## WORK TO COMPLETE
In the material below, list every line carrying the string "that".
***** MATERIAL FOR THIS TASK
(** * pybambu: the BambuLab aggregator of [src/pybambu/bambulab.py]

    A shallow embedding of the [BambuLab] dataclass and of its coroutines
    [connect], [subscribe] (with its inner [on_message] handler),
    [disconnect] and [get_device], followed by the properties of the
    connection life cycle and of the state-update delivery path.

    The program mutates [self], mutates the [Device] object that
    [self._device] points to, and raises exceptions half-way through a
    method; it is therefore embedded in a state-and-exception monad over a
    [World] in which the effects performed before a [raise] persist. *)

From stdpp Require Import gmap strings list fin_maps pretty.

Open Scope string_scope.
Open Scope list_scope.
Open Scope nat_scope.

(** ** Decoded payloads *)

(** The values found under a field name of a decoded payload. *)
Inductive value :=
  | VNull
  | VBool (b : bool)
  | VInt (n : Z)
  | VStr (s : string).

#[export] Instance value_eq_dec : EqDecision value.
Proof. solve_decision. Defined.

(** [msg.payload] is a byte string of which the program only ever asks one
    thing: what [json.loads] makes of it.  A payload is therefore given by
    that answer: either the mapping it decodes to, or the undecodable raw
    text. *)
Inductive payload :=
  | Json (data : gmap string value)
  | Malformed (raw : string).

(** ** Exceptions and results *)

Inductive exn :=
  | JSONDecodeError (raw : string)    (* json.loads on an undecodable payload *)
  | AttributeError (attr : string)    (* attribute access on None *)
  | OSError (host : string) (port : Z)(* the socket error of paho's connect *).

Inductive result (A : Type) :=
  | Ok (a : A)
  | Raise (e : exn).
Arguments Ok {A} a.
Arguments Raise {A} e.

(** [json.loads]: the decoded mapping, or [JSONDecodeError]. *)
Definition json_loads (p : payload) : result (gmap string value) :=
  match p with
  | Json data => Ok data
  | Malformed raw => Raise (JSONDecodeError raw)
  end.

(** ** The device model

    [from .models import Device]: the class is used through its constructor
    and through [update_from_dict] only, so the aggregator is embedded over
    any type offering the two. *)
Class DeviceModel (D : Type) := {
  Device : gmap string value → D;
  update_from_dict : gmap string value → D → D
}.

(** Modelled from the spec: [models.py], which declares [Device], is not
    among the sources.  The spec describes the Device State as a mutable
    aggregate keyed by field name, initialised from the full first payload,
    into which later payloads are merged field by field: new fields are
    added, existing fields overwritten, fields absent from an update left
    untouched. *)
Definition spec_Device (data : gmap string value) : gmap string value := data.

(** Modelled from the spec: [Device.update_from_dict] of the missing
    [models.py], the field-by-field merge in which the update wins. *)
Definition spec_update_from_dict (data dev : gmap string value)
  : gmap string value := data ∪ dev.

#[export] Instance spec_device_model : DeviceModel (gmap string value) :=
  {| Device := spec_Device; update_from_dict := spec_update_from_dict |}.

(** ** What the program does to the outside: log lines and transport calls *)

Inductive event :=
  | EvLog (line : string)                 (* LOGGER.debug *)
  | EvLogObj (line : string) (l : nat)    (* a line showing an object's __dict__ *)
  | EvDecode (p : payload)                (* json.loads(msg.payload) *)
  | EvNewClient                           (* mqtt_client.Client() *)
  | EvConnect (host : string) (port : Z)  (* client.connect(host, port) *)
  | EvLoopStart                           (* client.loop_start() *)
  | EvLoopStop                            (* client.loop_stop() *)
  | EvDisconnect                          (* client.disconnect() *)
  | EvSubscribe (topic : string)          (* client.subscribe(topic) *)
  | EvSleep (d : nat)                     (* asyncio.sleep(d) *).

(** ** The monad: state, and exceptions that keep the state

    A Python method that raises leaves behind every assignment it made
    before: the state comes back with the exception. *)

Definition M (S A : Type) := S → result A * S.

Definition ret {S A} (a : A) : M S A := λ w, (Ok a, w).
Definition raise {S A} (e : exn) : M S A := λ w, (Raise e, w).
Definition bind {S A B} (m : M S A) (k : A → M S B) : M S B :=
  λ w, match m w with
       | (Ok a, w') => k a w'
       | (Raise e, w') => (Raise e, w')
       end.
Definition modify {S} (f : S → S) : M S unit := λ w, (Ok tt, f w).
Definition read {S A} (f : S → A) : M S A := λ w, (Ok (f w), w).
Definition lift {S A} (r : result A) : M S A := λ w, (r, w).

Notation "'let*' x ':=' m 'in' k" := (bind m (λ x, k))
  (at level 10, x name, m at level 100, k at level 200).
Notation "m >> k" := (bind m (λ _, k))
  (at level 100, k at level 200, right associativity).

(** Objects of class [Device] live in a store and are handed around by
    reference: [self._device], the argument of the caller's callback and the
    local [device] of [get_device] all name the same object. *)
Definition loc := nat.

Section Aggregator.
Context {D : Type} `{!DeviceModel D}.
(** The state the caller's callback works on. *)
Context {U : Type}.

(** The callbacks [subscribe] is called with: a function of the caller,
    which is given the reference to the device and may log and change the
    caller's own state, or [new_update], the closure of [get_device]. *)
Inductive Callback :=
  | Fn (f : loc → U → list event * U)
  | new_update.

(** The paho client, as far as the aggregator touches it. *)
Record Client := mkClient {
  cl_on_connect : bool;               (* is self.on_connect installed *)
  cl_on_message : option Callback;    (* the on_message closure, by its callback *)
  cl_connected : bool;
  cl_loop : bool;                     (* is the delivery thread running *)
  cl_suppress_exceptions : bool;
  cl_subscriptions : list string;
  cl_awaits_connack : bool            (* connected, CONNACK not yet handled *)
}.
(** The loop, one iteration unfolded. *)
Lemma scanLoop_step uninit ds remBytes :
  scanLoop uninit ds remBytes =
  if Z_gt_dec remBytes 0 then
    if Z_lt_dec remBytes PSDAdditionalLayerInfoDataOffset
    then mkScanEnd RemainderTooSmall remBytes ds
    else if DS.atEnd ds then mkScanEnd EndOfStream remBytes ds
    else
      let '(additionalLayerInfo, ds1) := readPSDAdditionalLayerInfo uninit ds in
      if Z.eq_dec (PSDAdditionalLayerInfo.signature additionalLayerInfo)
           PSDSignature8BIM
      then
        scanLoop uninit
          (DS.skipRawData
             (wrap32 (PSDAdditionalLayerInfo.length additionalLayerInfo
                      + paddingTo 4 (PSDAdditionalLayerInfo.length
                                       additionalLayerInfo)))
             ds1)
          (remBytes
           - blockConsumed (PSDAdditionalLayerInfo.length additionalLayerInfo))
      else mkScanEnd InvalidBlockSignature remBytes ds1
  else mkScanEnd ScanDone remBytes ds.
Proof.
  funelim (scanLoop uninit ds remBytes);
    repeat match goal with
      | H : Z_gt_dec _ _ = _ |- _ => rewrite H
      | H : Z_lt_dec _ _ = _ |- _ => rewrite H
      | H : DS.atEnd _ = _ |- _ => rewrite H
      | H : readPSDAdditionalLayerInfo _ _ = _ |- _ => rewrite H
      | H : Z.eq_dec _ _ = _ |- _ => rewrite H
      end; reflexivity.
Qed.

Lemma scanLoop_outcome uninit ds remBytes :
  (outcome (scanLoop uninit ds remBytes) = RemainderTooSmall
   <-> 0 < finalRemBytes (scanLoop uninit ds remBytes)
           < PSDAdditionalLayerInfoDataOffset)
  /\ (outcome (scanLoop uninit ds remBytes) = ScanDone
      <-> finalRemBytes (scanLoop uninit ds remBytes) <= 0).
Proof.
  funelim (scanLoop uninit ds remBytes); try assumption;
    cbn [outcome finalRemBytes]; unfold PSDAdditionalLayerInfoDataOffset in *;
    (split; split; intros; (discriminate || lia || reflexivity)).
Qed.
(* ===== verification/_CoqProject ===== *)
-Q . S2P
Prelude.v
Identity.v
Lifecycle.v
Lease.v
FairQueue.v
GuestProfile.v
Journal.v
LineCodec.v
Replay.v
Ledger.v
Volume.v
Network.v
Topology.v
Compiler.v
Specification.v
Snapshot.v
Envelope.v
Artifact.v
ArtifactProofs.v
ArtifactTheorems.v
Attestation.v
VolumeArchive.v
DirectoryVolume.v
DirectoryVolumeProofs.v
DirectoryVolumeExample.v
DirectoryVolumeTheorems.v
WorkOrder.v
Autoscale.v
Protocol.v
Placement.v
PlacementProofs.v
PlacementInvariant.v
PlacementProgress.v
PlacementExample.v
PlacementTheorems.v
Controller.v
Verifier.v
Signer.v
Http.v
GatewayAuth.v
Gateway.v
GatewayProofs.v
GatewayExample.v
GatewayTheorems.v
Broker.v
BrokerProofs.v
Registration.v
WorkerSlot.v
Admission.v
Service.v
ServiceLedger.v
ServiceProofs.v
Connection.v
(* ===== verification/Lifecycle.v ===== *)
(** * The sandbox lifecycle state machine

    Models [crates/sandbox-core/src/lifecycle.rs]. *)
From S2P Require Import Prelude Identity.

Module Lifecycle.

Inductive LifecycleState : Type :=
| Pending | Provisioning | Restoring | Running | Pausing | Paused
| Resuming | Snapshotting | Stopping | Stopped | Failed.

#[global] Instance LifecycleState_eq_dec : EqDecision LifecycleState.
Proof. solve_decision. Defined.

(** [Display]: the lower-cased variant name. *)
Definition display (s : LifecycleState) : string :=
  match s with
  | Pending => "pending" | Provisioning => "provisioning" | Restoring => "restoring"
  | Running => "running" | Pausing => "pausing" | Paused => "paused"
  | Resuming => "resuming" | Snapshotting => "snapshotting" | Stopping => "stopping"
  | Stopped => "stopped" | Failed => "failed"
  end.

Record Lifecycle : Type := MkLifecycle { state : LifecycleState; generation : Z }.

Definition default : Lifecycle := MkLifecycle Pending 0.

Definition allowed (from to : LifecycleState) : bool :=
  match from, to with
  | Pending, (Provisioning | Restoring | Stopping | Failed) => true
  | (Provisioning | Restoring | Resuming), (Running | Stopping | Failed) => true
  | Running, (Pausing | Snapshotting | Stopping | Failed) => true
  | Pausing, (Paused | Running | Stopping | Failed) => true
  | Paused, (Resuming | Snapshotting | Stopping | Failed) => true
  | Snapshotting, (Running | Paused | Stopping | Failed) => true
  | (Stopping | Failed), Stopped => true
  | _, _ => false
  end.

(** The state is assigned before the generation is advanced, so the overflow
    error leaves the new state behind. *)
Definition transition (next : LifecycleState) : M Lifecycle CoreError () :=
  self ← M_get;
  M_reject_if (negb (allowed (state self) next))
    (InvalidLifecycleTransition (display (state self)) (display next));;
  M_put (MkLifecycle next (generation self));;
  g ← M_lift (ok_or (InvalidSpecification "lifecycle generation overflow")
                (u64_checked_add (generation self) 1));
  M_put (MkLifecycle next g).

(** A caller that requests each state of the list in turn. *)
Fixpoint request_all (targets : list LifecycleState) (l : Lifecycle) : Lifecycle :=
  match targets with
  | [] => l
  | t :: ts => request_all ts (transition t l).1
  end.

(** The number of requests of the list that are granted. *)
Fixpoint granted (targets : list LifecycleState) (from : LifecycleState) : Z :=
  match targets with
  | [] => 0
  | t :: ts => if allowed from t then 1 + granted ts t else granted ts from
  end.

(** [step s t]: some request moves the machine from [s] to [t]. *)
Inductive step : LifecycleState → LifecycleState → Prop :=
| step_allowed s t : allowed s t = true → step s t.

(** ** Lemmas *)

Lemma transition_denied next l :
  allowed (state l) next = false →
  transition next l = (l, Err (InvalidLifecycleTransition (display (state l)) (display next))).
Proof. intros H. unfold transition. cbv [mbind M_bind M_get M_reject_if]. by rewrite H. Qed.

Lemma transition_granted next l :
  allowed (state l) next = true → generation l < u64_max →
  transition next l = (MkLifecycle next (generation l + 1), Ok tt).
Proof.
  intros H Hg. unfold transition, M_lift.
  cbv [mbind M_bind M_get M_reject_if M_put]. rewrite H. simpl.
  destruct (u64_checked_add (generation l) 1) as [g|] eqn:Hadd.
  - apply checked_add_Some in Hadd as [-> _]. done.
  - apply checked_add_None in Hadd. lia.
Qed.

Lemma transition_overflow next l :
  allowed (state l) next = true → u64_max ≤ generation l →
  transition next l =
    (MkLifecycle next (generation l), Err (InvalidSpecification "lifecycle generation overflow")).
Proof.
  intros H Hg. unfold transition, M_lift.
  cbv [mbind M_bind M_get M_reject_if M_put]. rewrite H. simpl.
  destruct (u64_checked_add (generation l) 1) as [g|] eqn:Hadd; [|done].
  apply checked_add_Some in Hadd. lia.
Qed.

Lemma granted_bounds targets from : 0 ≤ granted targets from ≤ Z.of_nat (length targets).
Proof.
  revert from. induction targets as [|t ts IH]; intros from; simpl; [lia|].
  case_match; [specialize (IH t) | specialize (IH from)]; lia.
Qed.

Lemma request_all_spec targets l :
  generation l + Z.of_nat (length targets) ≤ u64_max →
  generation (request_all targets l) = generation l + granted targets (state l) ∧
  rtc step (state l) (state (request_all targets l)).
Proof.
  revert l. induction targets as [|t ts IH]; intros l Hg; cbn [request_all granted length] in *;
    [split; [lia | done]|].
  destruct (allowed (state l) t) eqn:Ha.
  - rewrite transition_granted by (done || lia). cbn [fst].
    destruct (IH (MkLifecycle t (generation l + 1))) as [Hgen Hrtc]; simpl in *; [lia|].
    split; [lia|]. eapply rtc_l; [by constructor | done].
  - rewrite transition_denied by done. apply IH. simpl. lia.
Qed.

Lemma stopped_is_final t : allowed Stopped t = false.
Proof. by destruct t. Qed.

Lemma rtc_stopped t : rtc step Stopped t → t = Stopped.
Proof. intros H. inversion H as [|? u ? Hs]; [done|]. inversion Hs as [? ? Ha]. by rewrite stopped_is_final in Ha. Qed.

Lemma stoppable s : s ≠ Stopped →
  allowed s Stopped = true ∨ (allowed s Stopping = true ∧ allowed Stopping Stopped = true).
Proof. destruct s; naive_solver. Qed.

End Lifecycle.
Import Lifecycle.

(** The lifecycle, over any sequence of requests to a fresh sandbox: the
    generation counts exactly the granted transitions, the state follows the
    transition table, a stopped sandbox stays stopped whatever is requested
    next, and one that is not stopped can be stopped in at most two more
    requests. *)
Theorem lifecycle_requests (targets more : list LifecycleState) :
  Z.of_nat (length (targets ++ more)) + 2 ≤ u64_max →
  let l := request_all targets default in
  generation l = granted targets Pending ∧
  rtc step Pending (state l) ∧
  (state l = Stopped → request_all more l = l) ∧
  (state l ≠ Stopped → state (request_all [Stopping; Stopped] l) = Stopped).
Proof.
  intros Hlen l. rewrite length_app in Hlen.
  destruct (request_all_spec targets default) as [Hgen Hrtc]; [simpl; lia|].
  fold l in Hgen, Hrtc. pose proof (granted_bounds targets Pending). simpl in Hgen, Hrtc.
  split; [done|]. split; [done|]. split.
  - intros Hs. clear Hlen. induction more as [|t ts IH]; [done|]. cbn [request_all].
    by rewrite transition_denied by (rewrite Hs; apply stopped_is_final).
  - intros Hs. cbn [request_all].
    destruct (allowed (state l) Stopping) eqn:Ha.
    + rewrite (transition_granted Stopping) by (done || lia). cbn [fst].
      by rewrite transition_granted by (simpl; done || lia).
    + rewrite (transition_denied Stopping) by done. cbn [fst].
      destruct (stoppable (state l)) as [Hd|[Hd _]]; [done| |congruence].
      by rewrite transition_granted by (done || lia).
Qed.

Lemma lifecycle_requests_witness :
  Z.of_nat (length ([Provisioning; Running; Resuming; Pausing; Paused] ++ [Running])) + 2 ≤ u64_max ∧
  request_all [Provisioning; Running; Resuming; Pausing; Paused] default = MkLifecycle Paused 4 ∧
  generation (request_all [Provisioning; Running; Resuming; Pausing; Paused] default)
    = granted [Provisioning; Running; Resuming; Pausing; Paused] Pending.
Proof.
  split; [vm_compute; discriminate|]. split; [reflexivity|].
  apply (lifecycle_requests [Provisioning; Running; Resuming; Pausing; Paused] [Running]).
  vm_compute. discriminate.
Defined.

(** A transition that fails because the generation counter is exhausted has
    nevertheless changed the state: the caller sees an error and the sandbox
    has moved. *)
Theorem lifecycle_overflow_moves_state :
  transition Running (MkLifecycle Provisioning u64_max)
    = (MkLifecycle Running u64_max, Err (InvalidSpecification "lifecycle generation overflow")).
Proof. reflexivity. Qed.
**********
## RESPONSE TO THE TASK
    The program mutates [self], mutates the [Device] object that
    that answer: either the mapping it decodes to, or the undecodable raw
(** ** The monad: state, and exceptions that keep the state
    A Python method that raises leaves behind every assignment it made
(** A caller that requests each state of the list in turn. *)
(** The number of requests of the list that are granted. *)
    next, and one that is not stopped can be stopped in at most two more
(** A transition that fails because the generation counter is exhausted has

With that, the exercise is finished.